# LCD scrap



## warlead

Are there any recoverable, valuable metals in LCD screens / monitors? I am seeing more and more of these going to the trash heap.


----------



## Noxx

Still working parts can be resold.


----------



## Lou

I think they're made with indium tin-oxide. Indium's about a $1 or so per gram.


----------



## warlead

the screens themselves have indium? how would you recover it?


----------



## Lou

Could not tell you, I've never went after indium from mixed oxides before, just its sulfate.


----------



## Anonymous

They have about 1 pound of number 2 copper in each screen that's about all I can scrap from them. The rest I give to the recycle yard. But this is for CTR monitors not LCD's.


----------



## aflacglobal

Welcome to the forum Kyle.


----------



## cypher7194

kyle on what part of the monitor do you get the copper from? the wires inside of it or the monitor part?


----------



## donald236

cypher i can help with this because Ive done tons of these literal tons .
the copper there talking about is in monitors and its in several different places one being on the yoke of the screen . the other part is around the screen found at the bottom and sometimes under the screen so you'll have to take the screws out in order to get to the copper . this rope is taped with black electrical tape . now on the circuit board there's copper , and aluminum . 
if you need any more help with this please (pm) me


----------



## cypher7194

thanks just whats i needed


----------



## kelly

I've found gold in laptop LCD screens. If you look real close or with a magnifying glass you'll see gold wires running around three sides of the board (nec versa s/33 and an old compaq). Fine as a hair, but quite a bit of it. I haven't processed any yet partly due to time and partly because its sealed under some kind of silicone. I'm still in the gathering, learning stage. Thanks to this site and the people on it I feel for the first time that I can actually successfully process the stuff I've hoarded. I've been reading and watching and rereading and rewatching. All I can say is 
THANK YOU! This forum and you guys rock!
K


----------



## Claudie

kelly said:


> I've found gold in laptop LCD screens. If you look real close or with a magnifying glass you'll see gold wires running around three sides of the board (nec versa s/33 and an old compaq). Fine as a hair, but quite a bit of it. I haven't processed any yet partly due to time and partly because its sealed under some kind of silicone. I'm still in the gathering, learning stage. Thanks to this site and the people on it I feel for the first time that I can actually successfully process the stuff I've hoarded. I've been reading and watching and rereading and rewatching. All I can say is
> THANK YOU! This forum and you guys rock!
> K




Gold around three side of the screens, hmm.
I have several LCD screens at the shop, I will tear into a few tomorrow and see what I can find.


----------



## wrecker45

when taking the copper yoke off the tube do not twist it the tube will break wiggle it up and down


----------



## Claudie

I am referring to the flat panel LCD screens like are on laptops, not the CRT or big TV style monitors.


----------



## Claudie

I took one of these apart today, was pretty simple to do. Yes it appears that there are tiny gold wires running along the edges of the glass & possibly making a grid inside of the glass. There were also two pieces of PC board in there that have a small line of gold plated fingers running the length of them. I will try to post some detailed pictures of it later. 

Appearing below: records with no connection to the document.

(** C2.  For every hypergraph [H] that script 3 builds and exports,
    script 4 reconstructs from the exported structure a hypergraph with the
    same node set and the same hyperedge member sets (as a set and as a
    multiset), whose own export is the same structure again; the exported
    node list holds exactly the nodes of [H]; and the same node set and set
    of member sets are reconstructed from the exported structure with its
    hyperedge lists, and the members inside them, put in any other order. *)
Theorem serialization_round_trip
    (loaded : list (list json_member)) (H : Hypergraph) (data : structure_data) :
  script3 loaded = Some (H, data) →
  (∃ H', reconstruct_H data = Some H'
         ∧ H_nodes H' = H_nodes H
         ∧ (list_to_set (incidence_dict H') : gset (gset Z))
           = list_to_set (incidence_dict H)
         ∧ incidence_dict H' ≡ₚ incidence_dict H
         ∧ hypergraph_structure_data H' = data)
  ∧ (list_to_set (nodes data) : gset Z) = H_nodes H
  ∧ (∀ data' : structure_data,
       reordered (hyperedges data) (hyperedges data') →
       ∃ H', reconstruct_H data' = Some H'
             ∧ H_nodes H' = H_nodes H
             ∧ (list_to_set (incidence_dict H') : gset (gset Z))
               = list_to_set (incidence_dict H)).
Proof.
  intros Hrun. destruct (script3_builds_valid _ _ _ Hrun) as (Hedges & Hne & ->).
  pose proof (round_trip_of_valid H Hedges Hne) as Hround.
  split; [|split].
  - exists H. done.
  - cbn [nodes hypergraph_structure_data]. apply list_to_set_sorted_elements.
  - intros data' Hre.
    assert (∀ e, e ∈ hyperedges_for_hnx_constructor (hyperedges data')
                 ↔ e ∈ incidence_dict H) as Hext.
    { intros e. rewrite <- (loaded_reordered _ _ e Hre).
      unfold reconstruct_H in Hround.
      destruct (hyperedges_for_hnx_constructor
                  (hyperedges (hypergraph_structure_data H))) as [|e0 edges];
        [discriminate|].
      injection Hround as <-. done. }
    unfold reconstruct_H.
    destruct (hyperedges_for_hnx_constructor (hyperedges data')) as [|e' edges'] eqn:Hload.
    + destruct H as [[|e edges]]; [done|].
      exfalso. eapply not_elem_of_nil. apply Hext. simpl. left.
    + eexists. split; [done|]. split.
      * by apply H_nodes_ext.
      * apply set_eq. intros e. rewrite !elem_of_list_to_set. apply Hext.
Qed.
(** * cricci/tools: the manifest downloader and the bucket uploader

    A shallow embedding of [fetch_video_assets.py] and [upload_to_s3.py].

    Python strings are modelled as lists of 8-bit characters (code points
    below 256).  The regular expressions of the scripts are kept as syntax
    trees and run by a backtracking matcher that follows the [re] module
    (greedy repetition, leftmost match, [re.MULTILINE] anchors).  The
    network, the file system, the process environment and the object store
    are oracles of the run; everything the scripts do to them is recorded as
    a trace of events.  The downloader is modelled on a POSIX platform
    ([os.path] is [posixpath]); the uploader takes [os.path] of either
    platform. *)

From Stdlib Require Import List Ascii String ZArith Lia Bool Arith.
From Stdlib Require Import Numbers.DecimalString.
From Stdlib Require Import Relations Wellfounded.
From stdpp Require Import gmap strings list fin_maps.
Import ListNotations.

Local Open Scope list_scope.

Abbreviation str := (list ascii).

(** String literals of the scripts. *)
Definition chars (s : string) : str := list_ascii_of_string s.

(* ===================================================================== *)
(** ** Exceptions *)
(* ===================================================================== *)

Inductive exn :=
| ValueError (msg : str)
| IndexError (msg : str)
| Exception (msg : str)       (* raise Exception(...) of fetch_file *)
| RequestException (msg : str) (* raised inside requests.get *)
| OSError (msg : str)
| NoCredentialsError (msg : str)
| ClientError (msg : str).     (* raised inside boto3 *)

(** [str(e)] *)
Definition exn_msg (e : exn) : str :=
  match e with
  | ValueError m | IndexError m | Exception m | RequestException m
  | OSError m | NoCredentialsError m | ClientError m => m
  end.

Inductive result (A : Type) :=
| Ok (a : A)
| Raise (e : exn).
Arguments Ok {A} a.
Arguments Raise {A} e.

Definition bind {A B} (m : result A) (f : A -> result B) : result B :=
  match m with
  | Ok a => f a
  | Raise e => Raise e
  end.

Notation "'do' x <- m ; k" := (bind m (fun x => k))
  (at level 10, x name, m at level 100, k at level 200).

Definition is_ok {A} (m : result A) : bool :=
  match m with Ok _ => true | Raise _ => false end.

(** A list comprehension whose element expression may raise. *)
Fixpoint mapM {A B} (f : A -> result B) (l : list A) : result (list B) :=
  match l with
  | [] => Ok []
  | a :: l' => do b <- f a; do bs <- mapM f l'; Ok (b :: bs)
  end.

(* ===================================================================== *)
(** ** Python string methods *)
(* ===================================================================== *)

Module Str.

Definition newline : ascii := "010"%char.

(** [c.isspace()] for a code point below 256; also the class [\s]. *)
Definition is_space (c : ascii) : bool :=
  let n := nat_of_ascii c in
  (((9 <=? n) && (n <=? 13)) || ((28 <=? n) && (n <=? 32))
   || (n =? 133) || (n =? 160))%nat.

(** [s.startswith(p)] *)
Fixpoint startswith (p s : str) : bool :=
  match p, s with
  | [], _ => true
  | _ :: _, [] => false
  | a :: p', b :: s' => Ascii.eqb a b && startswith p' s'
  end.

(** [s.endswith(p)] *)
Definition endswith (p s : str) : bool :=
  startswith (rev p) (rev s).

(** [c in s] for a one-character [c]. *)
Definition contains (c : ascii) (s : str) : bool :=
  existsb (Ascii.eqb c) s.

(** [s.lstrip(chars)] and the no-argument [s.strip()]. *)
Fixpoint lstrip_by (f : ascii -> bool) (s : str) : str :=
  match s with
  | c :: s' => if f c then lstrip_by f s' else s
  | [] => []
  end.

Definition rstrip_by (f : ascii -> bool) (s : str) : str :=
  rev (lstrip_by f (rev s)).

Definition strip (s : str) : str :=
  rstrip_by is_space (lstrip_by is_space s).

(** [s.partition(sep)] when [sep] occurs: the text before and after its
    first occurrence. *)
Fixpoint cut (sep s : str) : option (str * str) :=
  if startswith sep s then Some ([], skipn (length sep) s)
  else match s with
       | [] => None
       | c :: s' =>
           match cut sep s' with
           | Some (a, b) => Some (c :: a, b)
           | None => None
           end
       end.

(** [s.split(sep, 1)] *)
Definition split1 (sep s : str) : list str :=
  match cut sep s with
  | Some (a, b) => [a; b]
  | None => [s]
  end.

(** [s.split(c)] for a one-character separator. *)
Fixpoint split (c : ascii) (s : str) : list str :=
  match s with
  | [] => [[]]
  | a :: s' =>
      if Ascii.eqb a c then [] :: split c s'
      else match split c s' with
           | l :: ls => (a :: l) :: ls
           | [] => [[a]]
           end
  end.

(** [sep.join(parts)] *)
Fixpoint join (sep : str) (parts : list str) : str :=
  match parts with
  | [] => []
  | [p] => p
  | p :: ps => p ++ sep ++ join sep ps
  end.

(** [l[i]] *)
Definition index {A} (l : list A) (i : nat) : result A :=
  match nth_error l i with
  | Some a => Ok a
  | None => Raise (IndexError (chars "list index out of range"))
  end.

(** [repr(s)] of a string of code points below 256. *)
Definition hex_digit (n : nat) : ascii :=
  ascii_of_nat (if (n <? 10)%nat then 48 + n else 87 + n).

Definition repr_char (q c : ascii) : str :=
  let n := nat_of_ascii c in
  if Ascii.eqb c "\" then chars "\\"
  else if Ascii.eqb c q then ["\"%char; q]
  else if Ascii.eqb c "009" then chars "\t"
  else if Ascii.eqb c "010" then chars "\n"
  else if Ascii.eqb c "013" then chars "\r"
  else if (n <? 32) || ((127 <=? n) && (n <=? 160)) || (n =? 173)
  then chars "\x" ++ [hex_digit (n / 16); hex_digit (n mod 16)]
  else [c].

Definition repr (s : str) : str :=
  let q : ascii :=
    if contains "'" s && negb (contains "034" s)
    then "034"%char else "'"%char in
  [q] ++ concat (map (repr_char q) s) ++ [q].

(** [str(n)] for an integer. *)
Definition of_Z (n : Z) : str :=
  chars (NilZero.string_of_int (Z.to_int n)).

End Str.

(* ===================================================================== *)
(** ** The fragment of [re] the scripts use *)
(* ===================================================================== *)

Module Re.

(** Members of a bracketed class. *)
Inductive atom :=
| AChar (c : ascii)
| ASpace.                      (* \s *)

(** One-character patterns. *)
Inductive cset :=
| CChar (c : ascii)            (* a literal, or an escaped literal *)
| CAny                         (* .   (no re.DOTALL) *)
| CSpace                       (* \s *)
| COneOf (l : list atom)       (* [...] *)
| CNoneOf (l : list atom).     (* [^...] *)

Inductive regex :=
| Eps
| Chr (s : cset)
| Seq (r1 r2 : regex)
| Star (s : cset)              (* s*  greedy *)
| Plus (s : cset)              (* s+  greedy *)
| Opt (r : regex)              (* r?  greedy, also (?:r)? *)
| Bol                          (* ^   under re.MULTILINE *)
| Eol                          (* $   under re.MULTILINE *)
| NotAhead (r : regex)         (* (?!r) *)
| Group (r : regex).           (* (r), the one capturing group *)

Fixpoint lit (s : str) : regex :=
  match s with
  | [] => Eps
  | c :: s' => Seq (Chr (CChar c)) (lit s')
  end.

Definition atom_mem (a : atom) (c : ascii) : bool :=
  match a with
  | AChar x => Ascii.eqb x c
  | ASpace => Str.is_space c
  end.

Definition cset_mem (s : cset) (c : ascii) : bool :=
  match s with
  | CChar x => Ascii.eqb x c
  | CAny => negb (Ascii.eqb c Str.newline)
  | CSpace => Str.is_space c
  | COneOf l => existsb (fun a => atom_mem a c) l
  | CNoneOf l => negb (existsb (fun a => atom_mem a c) l)
  end.

(** The matcher's position: the character before it, the text after it,
    and what group 1 holds. *)
Record mstate := MState {
  prev : option ascii;
  rest : str;
  grp : option str
}.

(** Greedy repetition of a one-character pattern: take as many as
    possible, give back one at a time while the continuation fails. *)
Fixpoint star_loop (s : cset) (k : mstate -> option mstate)
    (g : option str) (p : option ascii) (l : str) : option mstate :=
  match l with
  | c :: l' =>
      if cset_mem s c then
        match star_loop s k g (Some c) l' with
        | Some r => Some r
        | None => k (MState p l g)
        end
      else k (MState p l g)
  | [] => k (MState p [] g)
  end.

Fixpoint rmatch (r : regex) (st : mstate) (k : mstate -> option mstate)
    : option mstate :=
  match r with
  | Eps => k st
  | Chr s =>
      match rest st with
      | c :: l' => if cset_mem s c then k (MState (Some c) l' (grp st)) else None
      | [] => None
      end
  | Seq r1 r2 => rmatch r1 st (fun st' => rmatch r2 st' k)
  | Star s => star_loop s k (grp st) (prev st) (rest st)
  | Plus s =>
      match rest st with
      | c :: l' => if cset_mem s c then star_loop s k (grp st) (Some c) l' else None
      | [] => None
      end
  | Opt r' =>
      match rmatch r' st k with
      | Some x => Some x
      | None => k st
      end
  | Bol =>
      match prev st with
      | None => k st
      | Some c => if Ascii.eqb c Str.newline then k st else None
      end
  | Eol =>
      match rest st with
      | [] => k st
      | c :: _ => if Ascii.eqb c Str.newline then k st else None
      end
  | NotAhead r' =>
      match rmatch r' st Some with
      | Some _ => None
      | None => k st
      end
  | Group r' =>
      rmatch r' st (fun st' =>
        k (MState (prev st') (rest st')
             (Some (firstn (length (rest st) - length (rest st')) (rest st)))))
  end.

(** One attempt at a given position. *)
Definition attempt (r : regex) (p : option ascii) (s : str) : option mstate :=
  rmatch r (MState p s None) Some.

(** The same attempt, refusing the empty match. *)
Definition attempt_nonempty (r : regex) (p : option ascii) (s : str)
    : option mstate :=
  rmatch r (MState p s None)
    (fun st' => if length (rest st') =? length s then None else Some st').

(** [m.group(1)]; findall gives [''] for a group that took no part. *)
Definition group1 (st : mstate) : str :=
  match grp st with Some g => g | None => [] end.

Definition span (s : str) (st : mstate) : nat :=
  length s - length (rest st).

(** [re.search(r, s)]: the leftmost position where an attempt succeeds. *)
Fixpoint search_from (r : regex) (p : option ascii) (s : str) : option mstate :=
  match attempt r p s with
  | Some st' => Some st'
  | None =>
      match s with
      | [] => None
      | c :: s' => search_from r (Some c) s'
      end
  end.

To answer the original question, YES! There IS gold in there! :lol:


----------



## T3sl4

Brauer says indium can be electroplated from a solution of indium sulfate. Platinum gauze or foil anode, 20-35C temp, 10mA/cm^2 current density. "Smooth deposition is aided by hourly addition of 1ml of 1% gelatin or carpenter's glue solution per liter of electrolyte."

Probably suffices to peel apart the glass panes, wash away the liquid crystal and dye stuff, then leach the ITO with acid.

Tim


----------



## Claudie

This picture shows the rows of gold plated fingers on the boards taken from the edges of the screen.


----------



## Claudie

This photo shows the boards still attached. The thin gold wires run along two sides of the glass, that's the only obvious gold I could find. You need a magnifying glass to see them.


----------



## hfywc

where are the photos?


----------



## hfywc

okay...now i see them...thanks.


----------



## ilyaz

I pulled out these two pieces from an LCD monitor. They are about 12" in length and seem to be gold-plated on one side. At least they have a typical "gold" color on one side and "usual" stainless steel look on the other. So is this gold on the front or not? Thanks.


----------



## patnor1011

Are they magnetic?


----------



## ilyaz

patnor1011 said:


> Are they magnetic?



no


----------



## goldsilverpro

Completely dissolve a small piece in a little 50/50 nitric. If any gold flakes remain, it is gold plated. However, I think I've seen these before and I'm thinking they're just brass with no gold. Don't go by what I think, though. Test them yourself.


----------



## ilyaz

goldsilverpro said:


> Completely dissolve a small piece in a little 50/50 nitric. If any gold flakes remain, it is gold plated. However, I think I've seen these before and I'm thinking they're just brass with no gold. Don't go by what I think, though. Test them yourself.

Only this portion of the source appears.